Skyhawk's Huntington's drug gains Australian provisional approval eligibility

BOSTON, March 3, 2026 /PRNewswire/ -- Skyhawk Therapeutics, Inc., a clinical-stage biotechnology company developing novel small molecule therapies designed to modulate critical RNA targets for a series of challenging neurological diseases, announces that Australia's Therapeutic Goods Administration (TGA), responsible for the approval of the safety, quality, and efficacy of therapeutic goods, has determined that the Company's SKY-0515 orally-administered small molecule therapy for the treatment of Huntington's disease meets TGA eligibility criteria for registration via the provisional approval pathway.

Skyhawk delivered its application submission to the TGA for provisional approval today.

"We are grateful that the TGA has determined SKY-0515 for the treatment of Huntington's disease meets its eligibility criteria for potential provisional approval," said Bill Haney, Skyhawk's CEO. "This represents an important first step toward what could be an accelerated path to approval in Australia and the world, offering the possibility of a disease modifying treatment for Huntington's patients who urgently need therapies for this devastating disease."

Treatment with SKY-0515 results in dose-dependent reductions of mHTT and PMS1, key drivers of Huntington's disease pathology. SKY-0515 has demonstrated excellent central nervous system exposure and been generally safe and well tolerated.

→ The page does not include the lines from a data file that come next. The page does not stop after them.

Lemma guarded_write_stored (A : Type) (l : list A) m (f : entry -> entry)
  (out1 out2 : list (string * entry)) :
  match l with
  | [] => Ok out1
  | _ :: _ => e <- getitem m out1 ;; Ok (set m (f e) out1)
  end = Ok out2 ->
  (forall e, entry_stored_under_lowered e ->
             entry_stored_under_lowered (f e)) ->
  view_stored_under_lowered out1 -> view_stored_under_lowered out2.
Proof.
  destruct l as [|x l].
  - now intros [= <-].
  - unfold getitem. destruct (get m out1) as [e|] eqn:E; [|discriminate].
    cbn [bind]. intros [= <-] Hf Hout. apply Forall_set; auto. simpl.
    apply Hf. eapply view_get_stored; eauto.
Qed.

Lemma module_step_stored results m out out' :
  module_step results m out = Ok out' ->
  view_stored_under_lowered out -> view_stored_under_lowered out'.
Proof.
  unfold module_step. intros Hrun Hout.
  set (out0 := if mem m out then out else set m (Plain []) out) in Hrun.
  assert (Hout0 : view_stored_under_lowered out0).
  { unfold out0. destruct (mem m out); auto.
    apply Forall_set; simpl; auto. }
  unfold_dict_types.
  destruct (module_hosts_loop m results (out0, [], []))
    as [[[out1 raws] hosts]|] eqn:Eloop; [|discriminate].
  cbn [bind] in Hrun.
  apply module_hosts_loop_stored in Eloop; auto.
  match type of Hrun with
  | bind ?stage2 _ = _ => destruct stage2 as [out2|] eqn:E2; [|discriminate]
  end.
  cbn [bind] in Hrun.
  match type of Hrun with
  | bind ?stage3 _ = _ => destruct stage3 as [out3|] eqn:E3; [|discriminate]
  end.
  cbn [bind] in Hrun.
  apply guarded_write_stored in E2;
    [|intros e; apply entry_setitem_stored|assumption].
  apply guarded_write_stored in E3;
    [|intros e; apply entry_setitem_stored|assumption].
  unfold getitem in Hrun. destruct (get m out3) as [e3|]; [|discriminate].
  cbn [bind] in Hrun. destruct (Nat.eqb (entry_len e3) 0).
  - unfold del in Hrun. destruct (mem m out3); [|discriminate].
    injection Hrun as <-. now apply Forall_remove.
  - now injection Hrun as <-.
Qed.

Lemma modules_loop_stored results modules : forall out out',
  modules_loop results modules out = Ok out' ->
  view_stored_under_lowered out -> view_stored_under_lowered out'.
Proof.
  induction modules as [|m0 modules IH]; intros out out'; simpl.
  - now intros [= <-].
  - destruct (module_step results m0 out) as [out1|] eqn:Estep;
      [|discriminate].
    cbn [bind]. intros Hrun Hout. apply (IH out1 out' Hrun).
    now apply (@module_step_stored results m0 out out1).
Qed.

Lemma stored_case_distinct (V : Type) (s : cidict V) :
  stored_under_lowered s -> NoDup (keys s) -> case_distinct s.
Proof.
  intros Hs Hnd [k1 f1] [k2 f2] H1 H2 Hlower.
  unfold stored_under_lowered in Hs. rewrite Forall_forall in Hs.
  pose proof (Hs _ H1) as E1. pose proof (Hs _ H2) as E2. simpl in *.
  assert (k1 = k2) by congruence. subst k2.
  apply (In_get_NoDup _ _ _ Hnd) in H1.
  apply (In_get_NoDup _ _ _ Hnd) in H2. congruence.
Qed.

(** C5, as stated, fails: with two hosts whose mitigations carry different
    "Entry" fields, the field of the first host is not in the entry that
    [run] renders for the module. *)
Lemma C5_earlier_field_lost :
  ~ (exists out e,
        run MODULES two_entries_input = Ok (ModulesView out) /\
        get "m" out = Some e /\
        entry_get "a" e = Some (Finding (VInt 1))).
Proof.
  intros (out & e & Hrun & Hget & Ha). vm_compute in Hrun.
  injection Hrun as <-. vm_compute in Hget. injection Hget as <-.
  discriminate Ha.
Qed.

(** C5, amended: the aggregate entry of a module is not merged across
    hosts but replaced: its finding fields are those of the "Entry" mapping
    of the last host, in iteration order, that has one for the module, so a
    field contributed only by an earlier host does not survive.  For an
    "Entry" with ASCII key names the entry is case-insensitive: no two of
    its fields have names that differ only in case, and looking a name up
    in any letter case gives the value written last under that name up to
    case. *)
Theorem C5_last_entry_replaces results modules m pre h record post r d :
  renderable results = true ->
  In m modules ->
  results = pre ++ (h, record) :: post ->
  get m record = Some r ->
  get "Entry" r = Some (VDict d) ->
  ascii_keys d = true ->
  (forall h' record' r', In (h', record') post -> get m record' = Some r' ->
                         get "Entry" r' = None) ->
  exists out s,
    modules_report_formatter results modules = Ok out /\
    get m out = Some (CaseInsensitive s) /\
    case_distinct s /\
    forall k,
      ascii_string k = true ->
      CaseInsensitiveDict.lower k <> "raw" ->
      CaseInsensitiveDict.lower k <> "hosts" ->
      CaseInsensitiveDict.get k s = option_map Finding (last_ci k d).
Proof.
  intros Hok Hm Hres Hr He _ Hpost. subst results.
  unfold modules_report_formatter.
  destruct (modules_loop_spec _ modules [] Hok)
    as (out & Hrun & _ & Hin & _).
  destruct (Hin m Hm) as (e & Hget & hs & _ & _ & _ & _ & Hentry).
  { exists h, record. split.
    - apply in_or_app. right. now left.
    - unfold mem. now rewrite Hr. }
  pose proof (last_entry_decompose m pre h record post Hr He Hpost) as Hlast.
  destruct (Hentry _ Hlast) as (s & -> & Hnd & Hfields).
  exists out, s. split; [exact Hrun|]. split; [exact Hget|]. split.
  - apply stored_case_distinct; auto.
    apply (@view_get_stored m out (CaseInsensitive s)); auto.
    apply (@modules_loop_stored _ modules [] out Hrun). constructor.
  - intros k _ Hk1 Hk2. rewrite (Hfields k Hk1 Hk2).
    now rewrite get_of_dict, last_ci_map.
Qed.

Patients receiving SKY-0515 in the Phase 1C trial of SKY-0515 demonstrate mean Composite Unified Huntington's Disease Rating Scale (cUHDRS) improvement from baseline. At nine months this improvement is +0.64 points in a pooled analysis, compared to expected worsening at nine months of cUHDRS in symptomatic patients of -0.73 points, based on propensity score weighting using Enroll-HD and TRACK-HD.

Huntington's disease is a rare, inherited and ultimately fatal neurodegenerative disorder that affects hundreds of thousands of people worldwide, including more than 40,000 symptomatic patients in the United States and over 2,000 Australians.^1,2 There are currently no approved disease-modifying treatments which slow or halt disease progression.²

SKY-0515 is a small molecule RNA splicing modifier developed through Skyhawk's novel RNA-splicing platform, SKYSTAR^®.

SKY-0515 is the first Skyhawk drug in clinical trials.

Skyhawk is developing additional novel drugs to treat neurological diseases for which there are no approved disease-modifying therapies.